Biopsychology

What is the nervous system?

Complex network of nerve cells (neurons) which carry messages from brain and spinal cord to different areas in the body.
Its divided into central nervous system (CNS) and peripheral nervous system

What is the central nervous system (CNS)?

Controls behaviour and regulates the bodies physiological processes

What is the peripheral nervous system?

Transmits messages via millions of neurons to and from the CNS and consists of the autonomic nervous system and somatic nervous system

What is the CNS made out of?

Brain and spinal cord

What is the peripheral nervous system split into?

Somatic and autonomic nervous systems

What is the somatic nervous system?

Receives info from sensory receptors and controls muscles

What is the autonomic nervous system?

Governs vital functions e.g. breathing

What is the autonomic nervous system broken into?

Sympathetic NS (fight or flight) and the parasympathetic NS (everyday state)

What is the function of the brain?

Command centre for human nervous system
Receives input from sensory organs and sends output to muscles

What is the organisation of the brain?

Cerebrum, cerebellum, diencephalon and brain stem

What is the function of the spinal cord?

Relay info between brain and rest of body

What is the organisation of the spinal cord?

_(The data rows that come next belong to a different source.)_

(* ===== verification/CommandTree.v ===== *)
(** * The command tree ([cmd/bridge-signer/cmd_root.go], [main.go])

    The cobra tree [newRootCmd] builds, the check in front of every command
    ([PersistentPreRunE]), the argument and flag handling of the three
    commands of this program, and the exit status of [main].

    Parameters: cobra's resolution of a command line - to a command of the
    tree, or to one cobra itself adds to it when it executes, like "help" and
    "completion" -, its argument validators ([Cobra]), cosmos-sdk's [keys]
    subtree, its reading of the persistent and of the query flags into a
    client context, and the bech32 configuration object.  Flag parsing is cobra's; a flag set is given by its values. *)

From S2P Require Import Prelude GoStd Fs Json ReplayGuard Asn1 Signer Arbiter Config Commands.

(** ** Commands *)

(** What a command runs: one of this program's, one of cosmos-sdk's, or
    nothing (a group). *)
Inductive impl := Group | StartCmd | InitStateCmd | ExportCmd | SdkCmd (name : bytes).

Inductive command := Cmd (name : bytes) (aliases : list bytes) (run : impl) (subs : list command).

Definition c_name (c : command) : bytes := let 'Cmd n _ _ _ := c in n.
Definition c_aliases (c : command) : list bytes := let 'Cmd _ a _ _ := c in a.
Definition c_run (c : command) : impl := let 'Cmd _ _ r _ := c in r.
Definition c_subs (c : command) : list command := let 'Cmd _ _ _ s := c in s.

Definition AddCommand (c : command) (cs : list command) : command :=
  Cmd (c_name c) (c_aliases c) (c_run c) (c_subs c ++ cs).

Definition banned : list bytes := [bs "export"; bs "import"; bs "migrate"].

(** [RemoveCommand] of the subcommands with a banned name. *)
Definition bridgeSignerKeysCmd (keys_Commands : command) : command :=
  Cmd (c_name keys_Commands) (c_aliases keys_Commands) (c_run keys_Commands)
    (filter (fun sub => c_name sub ∉ banned) (c_subs keys_Commands)).

Definition exportCmd : command := Cmd (bs "export") [] ExportCmd [].
Definition startCmd : command := Cmd (bs "start") [] StartCmd [].
Definition initStateCmd : command := Cmd (bs "init-state") [] InitStateCmd [].

Definition newRootCmd (keys_Commands : command) : command :=
  let keysCmd := AddCommand (bridgeSignerKeysCmd keys_Commands) [exportCmd] in
  AddCommand (Cmd (bs "bridge-signer") [] Group []) [keysCmd; startCmd; initStateCmd].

Made up of pairs of spinal nerves which connect to specific muscles and glands in the body

Label the outside of the brain + diencephalon

The diencephalon is inside the brain in the temporal lobe and contains the thalamus and hypothalamus

What is the frontal lobe?

Front of brain, controls thoughts, decisions and speech production

What is the cerebrum?

Main part of brain, split down middle into two hemispheres connected by corpus callosum

What is the occipital lobe?

Back of brain, controls processing visual info

Whats the cerebellum?

Bottom of brain, controls balance, motor skills and coordinating muscles

What is the diencephalon?

Inside brain on top of brain stem. Contains thalamus and hypothalamus

What is the thalamus?

Relay station for nerve impulses coming from senses and sending them to appropriate areas if brain to be processed

What is the hypothalamus?

Regulates important body functions e.g. body temp and hunger, it links nervous and endocrine systems and controls release of hormones from pituitary glands

What is the brain stem?

Bottom of the brain, connects brain and spinal cord, regulates automatic functions that are essential for life like breathing. Motor and sensory neurons travel through brain stem, allowing impulses to pass between brain and spinal cord

What are the divisions of the peripheral nervous system?

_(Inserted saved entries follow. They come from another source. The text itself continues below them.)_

(* ===== verification/Calls.v ===== *)
(** * gRPC calls as processes ([server/server.go])

    The handlers of [BridgeServer] run a call to its end; in the daemon many
    calls run at once, and what one of them sees between two of its accesses
    to shared state is up to the others.  Here every call is a process: the
    handler of [server.go] with its accesses - the guard's operations (each
    holds the mutex), the calls of the backend, a read of the election, a
    line logged - as events, and nothing but pure code between them.

    [exec] runs a process without interruption and gives back the handlers
    of [BridgeServer].  A [Protocol] says which events a process may perform
    in which order; [wp] that a process keeps to it. *)

From S2P Require Import Prelude GoStd Sha256 Abi Checkpoint Attestation Fs Json ReplayGuard.
From S2P Require Import Logging Asn1 Signer Arbiter BridgeServer.

(** ** Processes *)

Inductive event : Type -> Type :=
| EvLog (line : log_record) : event ()
| EvPrimaryHost : event (option bytes)              (** [None]: a nil function *)
| EvGetPublicKey : event (result bytes)
| EvBech32Address (prefix : bytes) : event (result bytes)
| EvSignRaw (digest : bytes) : event (result bytes)
| EvCheckAndAdvance (ts : Z) : event (result ())
| EvCachedSignature (ts : Z) (ckpt : bytes) : event (option bytes)
| EvRecordSignature (ts : Z) (ckpt sig : bytes) : event (result ()).

Inductive proc (A : Type) : Type :=
| Done (r : result A)
| Do {X} (e : event X) (k : X -> proc A).
Arguments Done {_} _.
Arguments Do {_ _} _ _.

(** Go on with the outcome of [p], whatever it is. *)
Fixpoint p_then {A B} (p : proc A) (f : result A -> proc B) : proc B :=
  match p with
  | Done r => f r
  | Do e k => Do e (fun x => p_then (k x) f)
  end.

Definition p_bind {A B} (p : proc A) (f : A -> proc B) : proc B :=
  p_then p (fun r => match r with Ok a => f a | Err e => Done (Err e) | Panic => Done Panic end).
Definition p_ret {A} (a : A) : proc A := Done (Ok a).
Definition p_call {A} (e : event (result A)) : proc A := Do e Done.
Definition p_try {A} (e : event (result A)) : proc (result A) := Do e p_ret.
Definition p_log (line : log_record) : proc () := Do (EvLog line) p_ret.
Definition p_map_err {A} (f : error -> error) (p : proc A) : proc A :=
  p_then p (fun r => Done (map_err f r)).

Declare Scope proc_scope.
Delimit Scope proc_scope with proc.
Notation "x <- m ;; k" := (p_bind m (fun x => k))
  (at level 100, m at next level, right associativity) : proc_scope.
Notation "m ;;; k" := (p_bind m (fun _ => k))
  (at level 100, right associativity) : proc_scope.

(** A check that logs: its lines, oldest first, then its outcome. *)
Definition p_logged {A} (m : LR A) : proc A :=
  foldr (fun line p => Do (EvLog line) (fun _ => p)) (Done (fst m)) (rev (snd m)).

Definition p_log_outcome {A} (line : option error -> log_record) (p : proc A) : proc A :=
  p_then p (fun r =>
    match r with
    | Panic => Done Panic
    | _ => Do (EvLog (line (err_of r))) (fun _ => Done r)
    end).

(** ** The handlers *)

Section Handlers.
Context {C : Crypto} {E : GoEthereum} {L : NodeLib}.

Definition p_GetPublicKey (srv : Server) : proc response := (
  pubKey <- p_map_err (status_of Internal "failed to get public key: %v")
              (p_log_outcome AuditGetPublicKey (p_call EvGetPublicKey)) ;;
  if negb (len pubKey =? 33) then
    Done (status Internal "invalid public key length %d, expected 33" [AInt (len pubKey)])
  else p_ret (GetPublicKeyResponse pubKey))%proc.

Definition p_GetAddress (srv : Server) (prefix : bytes) : proc response := (
  addr <- p_map_err (status_of InvalidArgument "derive address: %v") (p_call (EvBech32Address prefix)) ;;
  p_ret (GetAddressResponse addr))%proc.

Definition p_check64 (sig : bytes) (badlen : string) : proc bytes :=
  if negb (len sig =? 64) then Done (status Internal badlen [AInt (len sig)]) else p_ret sig.

Definition p_sign64 (digest : bytes) (failed badlen : string) : proc bytes := (
  sig <- p_map_err (status_of Internal failed) (p_call (EvSignRaw digest)) ;;
  p_check64 sig badlen)%proc.

Definition p_audited_sign64 (requestID digest : bytes) : proc bytes := (
  sig <- p_map_err (status_of Internal "signing failed: %v")
           (p_log_outcome (AuditSign requestID digest) (p_call (EvSignRaw digest))) ;;
  p_check64 sig "invalid signature length %d, expected 64")%proc.

Definition p_SignInitial (srv : Server) (operatorAddress requestId : bytes) : proc response := (
  if beq operatorAddress [] then
    Done (status InvalidArgument "operator_address must not be empty" [])
  else
    hrp_addr <- Done (map_err (status_of InvalidArgument "invalid operator_address: %v")
                        (DecodeAndConvert operatorAddress)) ;;
    if negb (beq (snd hrp_addr) (selfCosmosAddr srv)) then
      p_log (Error "SignInitial rejected: operator_address does not match signer key"
               [("request_id", VStr requestId); ("operator_address", VStr operatorAddress)]%string) ;;;
      Done (status PermissionDenied "operator_address does not derive from the signer key" [])
    else
      let '(msgA, msgB) := initialRegistrationMessages operatorAddress in
      sigA <- p_sign64 (initialSigningDigest msgA) "signing A failed: %v"
                "invalid signature A length %d, expected 64" ;;
      sigB <- p_sign64 (initialSigningDigest msgB) "signing B failed: %v"
                "invalid signature B length %d, expected 64" ;;
      p_log (Info "SignInitial completed"
               [("event", VStr (bs "sign_initial")); ("request_id", VStr requestId);
                ("operator_address", VStr operatorAddress); ("success", VBool true)]%string) ;;;
      p_ret (SignInitialResponse sigA sigB))%proc.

Somatic and autonomic nervous systems

What is the somatic nervous system?

Regulates voluntary actions e.g. muscles and movement.
Has sensory pathways that relay messages from sensory receptors to CNS and motor pathways that relay messages from the CNS to muscles and glands

What is the autonomic nervous system?

Regulates involuntary actions e.g. heart beat and digestion. Only has motor pathways that relay messages from the CNS to muscles and glands.
Divisions of ANS: sympathetic and parasympathetic nervous systems

What is the sympathetic nervous system?

• Dilates pupils

• Accelerates heartbeat

• Dilates bronchi

• Secretion of adrenaline

Occurs when there’s a threatening stimulus causing the fight or flight response

What is the parasympathetic nervous system?

• Constricts pupils

• Slows heartbeat

• Constricts bronchi

• Stimulates flow of saliva

Occurs in normal state

What is the structure of a neuron

What is the structure of a sensory neuron?

No dendrites on cell body, cell body sticks out axon

What is the location of sensory neurons?

Somatic nervous system, brain and spinal cord

What is the function of sensory neurons?

Convert info from sensory receptors into nerve impulses.
Carry info from sensory receptors to brain and spinal cord

Why do some sensory neurons terminate in the spinal cord?

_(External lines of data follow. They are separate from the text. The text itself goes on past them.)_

(* ===== verification/Runtime.v ===== *)
(** * The running daemon ([server/server.go], [cmd/bridge-signer/cmd_start.go])

    The gRPC server while it serves: any number of calls in progress, each a
    process of [Calls], interleaved event by event over the shared world;
    beside them the dial clients of [Privval] move the election the calls
    ask for.  System calls fail anywhere, the process is killed or the
    machine stops at any moment - also inside a guard operation - and a new
    process starts from what the disk kept, with whatever configuration and
    key, as long as the guard file is the same.

    A call waiting for a mutex or for a backend is a call whose next event is
    not taken, for as long as the environment likes.  The deadline of the
    request's context is not a step of its own: the code hands the context to
    the backend only, whose call may return any error.

    The system is shown to refine [GuardSystem]; the theorems are about the
    whole life of the service, across all restarts. *)

From S2P Require Import Prelude GoStd Sha256 Abi Checkpoint Attestation Fs Json ReplayGuard GuardSystem.
From S2P Require Import Logging Asn1 Signer Arbiter Config BridgeServer ServerProps Privval ConnKey Daemon Calls.

(** ** The state *)

Section Runtime.
Context {C : Crypto} {E : GoEthereum} {L : NodeLib} {B : Type} {S : Signer B}.
Context {T : CometBFT} {P : Type} {V : PrivVal P}.
(** The validation handler and chain id of the dial clients, the guard file. *)
Context (next : @ValidationRequestHandlerFunc T P) (chainID path : bytes).

(** [None]: consensus signing is off. *)
Abbreviation consensus := (option (system P)).

(** [cfg.PrimaryHost()] as the daemon wires it. *)
Definition elected (cs : consensus) : option bytes := primary_host (cs ≫= fun x => s_arbiter (sys_shared x)).

(** A call in progress; [lc_asked] remembers the clients at the time the
    call asked for the primary. *)
Record live_call := LiveCall {
  lc_from : option bytes;
  lc_request : request;
  lc_asked : option consensus;
  lc_proc : proc response;
}.

(** A signature the backend returned, and for which call. *)
Record released := Released {
  rl_server : Server;
  rl_from : option bytes;
  rl_request : request;
  rl_asked : option consensus;
  rl_digest : bytes;
  rl_signature : bytes;
}.

(** [rt_released] and [rt_replies] are histories, over all restarts. *)
Record runtime := Runtime {
  rt_server : Server;
  rt_world : world B;
  rt_consensus : consensus;
  rt_calls : list live_call;
  rt_stopping : bool;
  rt_released : list released;
  rt_replies : list (request * result response);
}.

(** A field of type [uint64]. *)
Definition request_ok (req : request) : Prop :=
  match req with CheckpointRequest r => is_u64 (ValidatorTimestamp r) | _ => True end.

(** ** The steps *)

(** The system calls of the next event fail as the environment decides. *)
Definition set_env (faults : list fault) (names : list bytes) (w : world B) : world B :=
  World (w_guard w) (Fs (fs_disk (w_fs w)) faults names []) (w_backend w) (w_log w) (w_lines w).

Definition asked_after {X} (cs : consensus) (e : event X) (asked : option consensus) : option consensus :=
  match e with EvPrimaryHost => Some cs | _ => asked end.

Definition released_by {X} (srv : Server) (c : live_call) (e : event X) : X -> list released :=
  match e in event X return X -> list released with
  | EvSignRaw d => fun r =>
      match r with
      | Ok sig => [Released srv (lc_from c) (lc_request c) (lc_asked c) d sig]
      | _ => []
      end
  | _ => fun _ => []
  end.

(** The guard operation behind an event. *)
Definition op_of {X} (e : event X) : option guard_op :=
  match e with
  | EvCheckAndAdvance ts => Some (OpAdvance ts)
  | EvRecordSignature ts c s => Some (OpRecord ts c s)
  | _ => None
  end.

(** The disks a process may stop with: as it is, or as it was after one of
    the system calls of a guard operation some call is about to perform. *)
Inductive stop_disk (rt : runtime) : disk -> Prop :=
| stop_between : stop_disk rt (fs_disk (w_fs (rt_world rt)))
| stop_inside from req asked X (e : event X) k o faults names r g1 s1 dm :
    LiveCall from req asked (Do e k) ∈ rt_calls rt -> op_of e = Some o ->
    run_op o (w_guard (rt_world rt), Fs (fs_disk (w_fs (rt_world rt))) faults names []) = (r, (g1, s1)) ->
    dm ∈ fs_trace s1 -> stop_disk rt dm.

(** The consensus part of a process that has just started. *)
Inductive fresh_consensus : consensus -> Prop :=
| fresh_off : fresh_consensus None
| fresh_clients targets s :
    (forall a, s_arbiter s = Some a -> primary a = []) -> fresh_consensus (Some (start_clients targets s)).

(** [Stop]: from here [GracefulStop] lets no call begin and waits for those
    in progress. *)
Definition Stop (rt : runtime) : runtime :=
  let '(Runtime srv w cs calls _ rl rp) := rt in
  Runtime srv (add_lines [AuditShutdown] w) cs calls true rl rp.

(** Arrivals, a call's own steps, the dial clients' steps, [Stop], changes to
    other files, restarts. *)
Inductive rlabel := RArrive | RCall | RClient | RStop | RElsewhere | RBoot.

Inductive rt_step : rlabel -> runtime -> runtime -> Prop :=
| rs_arrive srv w cs calls rl rp from req :
    request_ok req ->
    rt_step RArrive (Runtime srv w cs calls false rl rp)
      (Runtime srv w cs (LiveCall from req None (p_serve srv from req) :: calls) false rl rp)
| rs_event srv w cs l1 l2 st rl rp from req asked X (e : event X) k faults names x w' :
    perform (elected cs) e (set_env faults names w) = (x, w') ->
    rt_step RCall
      (Runtime srv w cs (l1 ++ LiveCall from req asked (Do e k) :: l2) st rl rp)
      (Runtime srv w' cs (l1 ++ LiveCall from req (asked_after cs e asked) (k x) :: l2) st
         (released_by srv (LiveCall from req asked (Do e k)) e x ++ rl) rp)
| rs_return srv w cs l1 l2 st rl rp from req asked r :
    rt_step RCall
      (Runtime srv w cs (l1 ++ LiveCall from req asked (Done r) :: l2) st rl rp)
      (Runtime srv w cs (l1 ++ l2) st rl ((req, r) :: rp))
| rs_client srv w x calls st rl rp l x' :
    sys_step next chainID l x x' ->
    rt_step RClient (Runtime srv w (Some x) calls st rl rp) (Runtime srv w (Some x') calls st rl rp)
| rs_stop rt : rt_stopping rt = false -> rt_step RStop rt (Stop rt)
| rs_elsewhere srv w cs calls st rl rp d' :
    elsewhere path (fs_disk (w_fs w)) d' ->
    rt_step RElsewhere (Runtime srv w cs calls st rl rp)
      (Runtime srv (World (w_guard w) (fresh_fs d') (w_backend w) (w_log w) (w_lines w)) cs calls st rl rp)
| rs_restart rt dm d' cfg b s0 srv' g' b' s' cs' :
    stop_disk rt dm -> survives dm d' -> elsewhere path d' (fs_disk s0) ->
    CheckpointGuardStatePath cfg = path ->
    New cfg b s0 = (Ok (srv', g', b'), s') ->
    fresh_consensus cs' ->
    rt_step RBoot rt
      (Runtime srv' (World g' s' b' (w_log (rt_world rt)) (w_lines (rt_world rt))) cs' [] false
         (rt_released rt) (rt_replies rt)).

(** First start: the guard file is absent or holds a bare mark. *)
Inductive rt_boot : runtime -> Prop :=
| rt_boot_intro s0 cfg b srv g b' s cs lines :
    wf_path (fs_disk s0) path ->
    (forall c, crash_content (fs_disk s0) path c ->
       exists hw, is_u64 hw /\ content_guard path c = Ok (Guard path hw true None None)) ->
    CheckpointGuardStatePath cfg = path ->
    New cfg b s0 = (Ok (srv, g, b'), s) ->
    fresh_consensus cs ->
    rt_boot (Runtime srv (World g s b' [] lines) cs [] false [] []).

Definition rt_next (x y : runtime) : Prop := exists l, rt_step l x y.
Definition rt_reachable (rt : runtime) : Prop := exists rt0, rt_boot rt0 /\ rtc rt_next rt0 rt.

(** ** Refinement of the guard's system *)

(** The handler of [GuardSystem] a call is, when it is past the guard. *)
Definition thread_of (req : request) (pr : progress) : option thread :=
  match req, pr with
  | CheckpointRequest r, MaySign => Some (Granted (ValidatorTimestamp r) (ExpectedCheckpoint r))
  | CheckpointRequest r, Holding sig => Some (Signed (ValidatorTimestamp r) (ExpectedCheckpoint r) sig)
  | _, _ => None
  end.

(** The checkpoint signatures among those released. *)
Definition entry_of (x : released) : option entry :=
  match rl_request x with
  | CheckpointRequest r => Some (ValidatorTimestamp r, ExpectedCheckpoint r, rl_signature x)
  | _ => None
  end.

(** The answer to the call's question let it through. *)
Definition was_admitted (from : option bytes) (req : request) (asked : option consensus) : Prop :=
  ungated req = true \/ exists cs, asked = Some cs /\ gate_open (elected cs) from req = true.

Definition consensus_ok (cs : consensus) : Prop := forall x, cs = Some x -> sys_ok x.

Because of the need to have reflex actions.
In urgent situations when sensory info travels into spinal cord needing quick reactions, no time for nerve impulse to travel to brain
The sensory neurons terminate here to send quick messages quickly to motor neuron, via relay neuron, to ensure a quick motor response

What is the structure of a relay neuron?

Short branches

Where can relay neurons be found?

Brain and spinal cord

What is the function of relay neuron?

Allow sensory and motor neurons to communicate with each other
Carry info from sensory neuron to motor neurons

What is the structure of motor neuron?

Dendrites come off cell body

Where can motor neurons be found?

Somatic nervous system, autonomic nervous system, brain and spinal cord

What is the function of motor neurons?

Form synaptic connections with muscles and control their contradictions through release of neurotransmitters
Carry info from brain and spinal cord to muscles and glands

What is synaptic transmission?

Process by which a nerve impulse passes across synaptic cleft that lies between the axon terminal of one neuron and the dendrite or cell body of another neuron
The whole process takes only a fraction of a second and its effects are terminated through reuptake or enzymatic degradation

What is the process of synaptic transmission?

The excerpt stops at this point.